Property Management, Real Estate

The Advantages and Disadvantages of Month-to-Month Leases

The month-to-month lease is an interesting prospect for many landlords. While not nearly as common as a year-to-year lease, it does come with a certain set of advantages; there are also reasons why it’s less popular than other options. When considering a month-to-month lease, it’s important to remember what types of tenants you’re trying to attract and the nature of your business.

Month-to-month leases can be terminated or changed by either party after giving notice; the amount of notice needed is usually 30 days. This presents both an advantage and a disadvantage. If you are having a hard time finding low-risk tenants, a month-to-month lease can allow you to evict a tenant without nearly as much paperwork; you simply need to terminate the contract if the tenancy is no longer viable. Conversely, because your tenant can leave any given month, the income source is less reliable than a fixed-term lease, and any months spent looking for tenants are months without income.

This is why the type of tenant you’re looking to attract plays an important role in determining how you want your place to be leased. Some relatively attractive potential tenants, like military families or individuals waiting for a home to be built, might need a month-to-month lease, and refusing to provide one could make you miss out on a good segment of the market.
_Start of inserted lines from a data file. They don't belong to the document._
(** ** To whom the messages go *)

(** The user chats only with the name of another client that the map still holds, and
    what the main thread sends carries the client's own ID and that of another client. *)
Lemma messages_are_addressed s i nd :
  sys_reachable s → (Z.of_nat (length (nodes s)) ≤ 2 ^ 32)%Z → nodes s !! i = Some (Running nd) →
  (∀ t, threads (nd_client nd) main_thread = Goto (Chat t) →
    ∃ k, name_to_id_ (c_app (nd_client nd)) !! t = Some k ∧ other_client s i k t) ∧
  ∀ req k, threads (nd_client nd) main_thread = Exchange req k →
    ∃ tgt n m, req (c_app (nd_client nd)) = send_request (Z.of_nat i) tgt m ∧
      other_client s i tgt n.
Proof.
  intros Hr Hl Hi. pose proof (sys_reachable_inv _ Hr Hl) as Hs.
  pose proof (si_nodes _ Hs _ _ Hi) as Hnd. pose proof (nk_threads _ _ _ Hnd main_thread) as Ht.
  split.
  - intros t E. rewrite E in Ht. cbn in Ht. apply elem_of_dom in Ht as [k Hk]. exists k.
    split; [done|]. eapply names_true_other; [done| |done]. apply (nk_maps _ _ _ Hnd).
  - intros req k E. rewrite E in Ht. destruct Ht as (tgt & n & m & Hreq & Hne & Hnm).
    exists tgt, n, m. rewrite Hreq, (nk_id _ _ _ Hnd). split; [done|by apply user_named_other].
Qed.

(** ** What they wait for *)

Lemma waits_forever s i nd t req k s' :
  sys_inv s → t ≠ t2 → nodes s !! i = Some (Running nd) → threads (nd_client nd) t = Exchange req k →
  sys_step s s' → ∃ nd', nodes s' !! i = Some (Running nd') ∧ threads (nd_client nd') t = Exchange req k.
Proof.
  intros Hs Ht Hi Ep Hstep.
  assert (∀ j nd2 db, (j = i → threads (nd_client nd2) t = Exchange req k) →
    ∃ nd', nodes (with_node j nd2 db s) !! i = Some (Running nd') ∧
      threads (nd_client nd') t = Exchange req k) as Hwith.
  { intros j nd2 db E. cbn. destruct (decide (j = i)) as [->|].
    - exists nd2. rewrite list_lookup_insert_eq by (by eapply lookup_lt_Some). auto.
    - exists nd. by rewrite list_lookup_insert_ne. }
  assert (∀ t' inp c es, client_step t' inp (nd_client nd) = Some (es, c) →
    t' ≠ t → threads c t = Exchange req k) as Hother.
  { intros t' inp c es Hc Hne. unfold client_step in Hc.
    destruct (threads (nd_client nd) t'), inp; try done;
      try (destruct (name_mtx (nd_client nd)); [done|]); injection Hc as <- <-; cbn;
      by rewrite fn_lookup_insert_ne. }
  destruct Hstep as [s name r db _ _ _|s j ip port uninit name id Hj|s j nd1 t' inp es c Hj Hinp Hc
    |s j nd1 t' req' k' r db Hj Hp _ _ _ _|s j nd1 t' resp es c Hj Hrp Hc].
  - exists nd. split; [|done]. cbn. by apply lookup_app_l_Some.
  - apply Hwith. intros ->. by simplify_eq.
  - apply Hwith. intros ->. simplify_eq. eapply Hother; [done|]. intros ->.
    unfold client_step in Hc. rewrite Ep in Hc. destruct inp; try done. by eapply Hinp.
  - apply Hwith. intros ->. by simplify_eq.
  - apply Hwith. intros ->. simplify_eq. eapply Hother; [done|]. intros ->.
    destruct (nk_silent _ _ _ (si_nodes _ Hs _ _ Hi) t Ht); congruence.
Qed.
There’s no rule saying you can’t provide month-to-month leases sometimes, and fixed-term leases other times; you might even increase the rent for month-to-month slightly in order to compensate for the transient nature of those tenants. Should you be looking to avoid transient tenants, month-to-month leases probably aren’t for you.

Month-to-month leases can also be attractive in areas where your costs fluctuate rapidly; if you can adjust the rent each month, you’ll be able to cover for unexpected costs with an increase. Be wary of using this ability too much, however; if the cost of rent isn’t consistent, most tenants will shy away, as it makes budgeting quite difficult. Month-to-month may also allow you to reward good tenants with lower rent, and recoup the costs of bad tenants with higher rent.
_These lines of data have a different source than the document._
(** ** It asks for the users again and again *)

(** From [m] on there is a moment at which the client satisfies [P]. *)
Definition later (m : nat) (P : nat → node → Prop) : Prop :=
  ∃ m' nd, (m ≤ m')%nat ∧ at_ m' nd ∧ P m' nd.

Lemma later_weaken m m' P : (m ≤ m')%nat → later m' P → later m P.
Proof. intros Hm (m1 & nd & ? & ?). exists m1, nd. split; [lia|done]. Qed.

Definition asking (nd : node) : Prop :=
  threads (nd_client nd) t2 = users_loop ∧ nd_reply nd t2 = None.

Lemma users_asks p : ∀ m nd, at_ m nd → threads (nd_client nd) t2 = p → later m (λ _, asking).
Proof.
  induction p as [l|k IH|k IH|rd wr f k IH|w k IH|prompt k IH|k IH|req k IH]; intros m nd Hnd Hp;
    pose proof (at_ok _ _ Hnd) as Hok; pose proof (nk_threads _ _ _ Hok t2) as Hr;
    rewrite Hp in Hr; cbn in Hr; try done;
    destruct (users_act _ _ _ _ Hnd Hp eq_refl) as (m' & nd1 & nd2 & Hm' & Hnd1 & Hnd2 & Hp1 & Hact);
    cbn in Hact; try (apply (later_weaken m (S m')); [lia|by eapply IH]).
  - destruct Hact as [Hp2 Hr2]. subst l. exists (S m'), nd2. split; [lia|]. do 2 (split; [done|]).
    rewrite Hr2. destruct (nd_reply nd t2) eqn:E; [|done].
    destruct (nk_reply _ _ _ Hok _ E) as (? & ? & ? & _ & ? & _). congruence.
  - destruct Hact as [Hp2 _]. apply (later_weaken m (S m')); [lia|by eapply IH].
  - destruct (nd_reply nd t2) as [r|] eqn:E.
    + destruct Hact as (resp & _ & Hp2). apply (later_weaken m (S m')); [lia|by eapply IH].
    + exists m, nd. split_and!; [done..|]. unfold asking. by rewrite Hp.
Qed.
It’s important to keep in mind that month-to-month and yearly are not the only two types of rental agreement. You can offer 3, 6 or 9-month leases as well; these can be particularly useful for attracting students or traveling business folk who know they’ll only need the place for a few months. It gives you a safety net of consistency while accommodating the desires of your potential tenants.
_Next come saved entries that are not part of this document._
(* ===== verification/ComposedProofs.v ===== *)
(** The simulation: as long as a thread inside [registerUser] is alone with the database,
    the steps of the composed threads are steps of [System], in which a request takes
    effect at once. *)

From stdpp Require Import functions.
From S2P Require Import Prelude.
From S2P Require Import Common.
From S2P Require Import Database.
From S2P Require Import Packet.
From S2P Require Import Socket.
From S2P Require Import Network.
From S2P Require Import ServerApp.
From S2P Require Import ServerAppProofs.
From S2P Require Import Threads.
From S2P Require Import ThreadsProofs.
From S2P Require Import Console.
From S2P Require Import App.
From S2P Require Import ClientThreads.
From S2P Require Import ClientThreadsProofs.
From S2P Require Import ClientThreadsTheorems.
From S2P Require Import Loops.
From S2P Require Import System.
From S2P Require Import SystemProofs.
From S2P Require Import Composed.

(** The request of a handler that has not taken effect. *)
Definition pending (pc : handler_pc) : option Packet :=
  match pc with
  | Dispatching p | Registering p (RegStart _) => Some p
  | _ => None
  end.

Section handlers.
  Context {ord : UMapOrder Z UserMetadata} `{ProtobufLaws} {K : Type} `{ConnectionLaws K}.

Lemma server_step_run (srv srv' : server K) i h :
  handlers srv !! i = Some h → server_step (Run i) srv = Ok srv' →
  ∃ pc db k, thread_step (my_socket h) (at_ h) (the_db srv) (kernel srv) = Ok (pc, db, k) ∧
    srv' = after srv i h pc db k.
Proof.
  intros Hi Hs. cbn [server_step] in Hs. rewrite Hi in Hs.
  destruct (thread_step _ _ _ _) as [[[pc db] k]| | |]; cbn in Hs; try done.
  injection Hs as <-. by exists pc, db, k.
Qed.

Lemma send_response_plain resp :
  is_receiving (send_response resp) = false ∧ pending (send_response resp) = None.
Proof. unfold send_response. by destruct (serialize resp _ _). Qed.

(** A step of a handler that has received its request. *)
Lemma thread_step_pending s pc db (k : K) pc' db' k' :
  thread_step s pc db k = Ok (pc', db', k') → is_receiving pc = false →
  is_receiving pc' = false ∧
  match takes_effect pc with
  | None => pending pc' = pending pc
  | Some p => pending pc = Some p ∧ pending pc' = None
  end.
Proof.
  intros Hs Hr.
  destruct pc as [rx|p|p [name|name|id|id]|p resp [it|]|tx target curr|ok|]; cbn in Hs, Hr |- *; try done.
  - destruct (register_name p) as [name|]; [by simplify_eq|].
    destruct (lists_users p db); [by simplify_eq|].
    destruct (respond p _ db) as [[[n tx] db1]| | |]; cbn in Hs; by simplify_eq.
  - by simplify_eq.
  - by simplify_eq.
  - by simplify_eq.
  - injection Hs as <- <- <-. apply send_response_plain.
  - unfold list_user in Hs. destruct (it_neq it (db_end db)); cbn in Hs.
    + destruct (it_deref it) as [[id u]| | |]; cbn in Hs; by simplify_eq.
    + injection Hs as <- <- <-. apply send_response_plain.
  - by simplify_eq.
  - destruct (curr <? target)%Z; [|by simplify_eq].
    destruct (sendNb _ _ _ _) as [[n k1]| | |]; cbn in Hs; [|done..].
    destruct (n <? 0)%Z; by simplify_eq.
  - by simplify_eq.
  - by simplify_eq.
Qed.

(** A step of a handler in its receive loop. *)
Lemma thread_step_receiving s pc db (k : K) pc' db' k' :
  thread_step s pc db k = Ok (pc', db', k') → is_receiving pc = true →
  takes_effect pc = None ∧ pending pc = None ∧ db' = db ∧
  (is_receiving pc' = true ∧ pending pc' = None ∨
   is_receiving pc' = false ∧ ∃ p, pc' = Dispatching p).
Proof.
  intros Hs Hr. destruct pc as [rx| | | | | |]; try done. cbn in Hs.
  destruct (receiveNb _ _ _ _ _) as [[[n rx'] k1]| | |]; cbn in Hs; try done.
  destruct (n =? 0)%Z; [injection Hs as <- <- <-; split_and!; [done..|by left]|].
  destruct (ParseFromArray _) as [ok p]. injection Hs as <- <- <-. split_and!; [done..|right; eauto].
Qed.

(** Where the bytes of a handler's request come from. *)
Lemma pending_parsed db0 log (srv : server K) i h p :
  inv db0 log srv → handlers srv !! i = Some h → pending (at_ h) = Some p →
  (i ∉ log.*1) ∧ p = parsed (rcvd (fd_ (my_socket h)) (kernel srv)) ∧
  (at_insert (at_ h) = true → is_Some (register_name p)).
Proof.
  intros Hinv Hi Hp. pose proof (inv_handlers _ _ _ Hinv i h Hi) as Hh. unfold handler_ok, started in Hh.
  rewrite serve_seq_requests in Hh.
  destruct (at_ h) as [|q|q []| | | |]; cbn in Hp; try done; injection Hp as ->.
  - by destruct Hh as (? & _ & ?).
  - destruct Hh as (? & _ & ? & ?). by eauto.
Qed.

(** A handler that has sent everything has sent the answer of its request. *)
Lemma returned_sent db0 log (srv : server K) i h p bs :
  inv db0 log srv → handlers srv !! i = Some h → at_ h = Returning true →
  (i, p, bs) ∈ (serve_seq log db0).1 → sent (fd_ (my_socket h)) (kernel srv) = bs.
Proof.
  intros Hinv Hi Hr Hin. pose proof (inv_handlers _ _ _ Hinv i h Hi) as Hh.
  unfold handler_ok in Hh. rewrite Hr in Hh. destruct Hh as (reply & Ha & _ & ->); [|done].
  unfold answered in Ha. pose proof (inv_once _ _ _ Hinv) as Hnd.
  rewrite <- (serve_seq_requests log db0) in Hnd.
  apply list_elem_of_lookup in Ha as [j1 H1'], Hin as [j2 H2'].
  assert (j1 = j2) as ->.
  { eapply (NoDup_lookup _ j1 j2 i Hnd); rewrite !list_lookup_fmap; [by rewrite H1'|by rewrite H2']. }
  congruence.
Qed.

End handlers.

(** ** Packets that arrive whole *)

Section whole.
  Context `{ProtobufLaws}.

Lemma take_padded {A} (l : list A) x n :
  (length l ≤ n)%nat → take n (l ++ replicate n x) = l ++ replicate (n - length l) x.
Proof.
  intros Hl. rewrite take_app_ge by lia. f_equal. rewrite take_replicate. f_equal. lia.
Qed.

Lemma delivers_whole_length p :
  delivers_whole p → wf_packet p ∧ (length (wire p) ≤ 1000)%nat ∧ (ByteSizeLong p < 2 ^ 31)%Z.
Proof. intros [Hwf Hl]. rewrite ByteSizeLong_wire in *. split; [done|lia]. Qed.

Lemma parse_response_wire p : delivers_whole p → parse_response (wire p) = p.
Proof.
  intros (Hwf & Hl & Hb)%delivers_whole_length. unfold parse_response.
  rewrite take_padded by done. by apply ParseFromArray_padded.
Qed.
Choosing the right property managers can help you determine what your lease periods should be; because a good property manager will have dealt with a plethora of properties and groups of tenants, they’ll have hard data on which rental agreements work best for your part of town and for each demographic. They’re also experts at finding viable tenants, so you won’t have to worry about signing month-to-months just to avoid the hassle of evicting a bad tenant.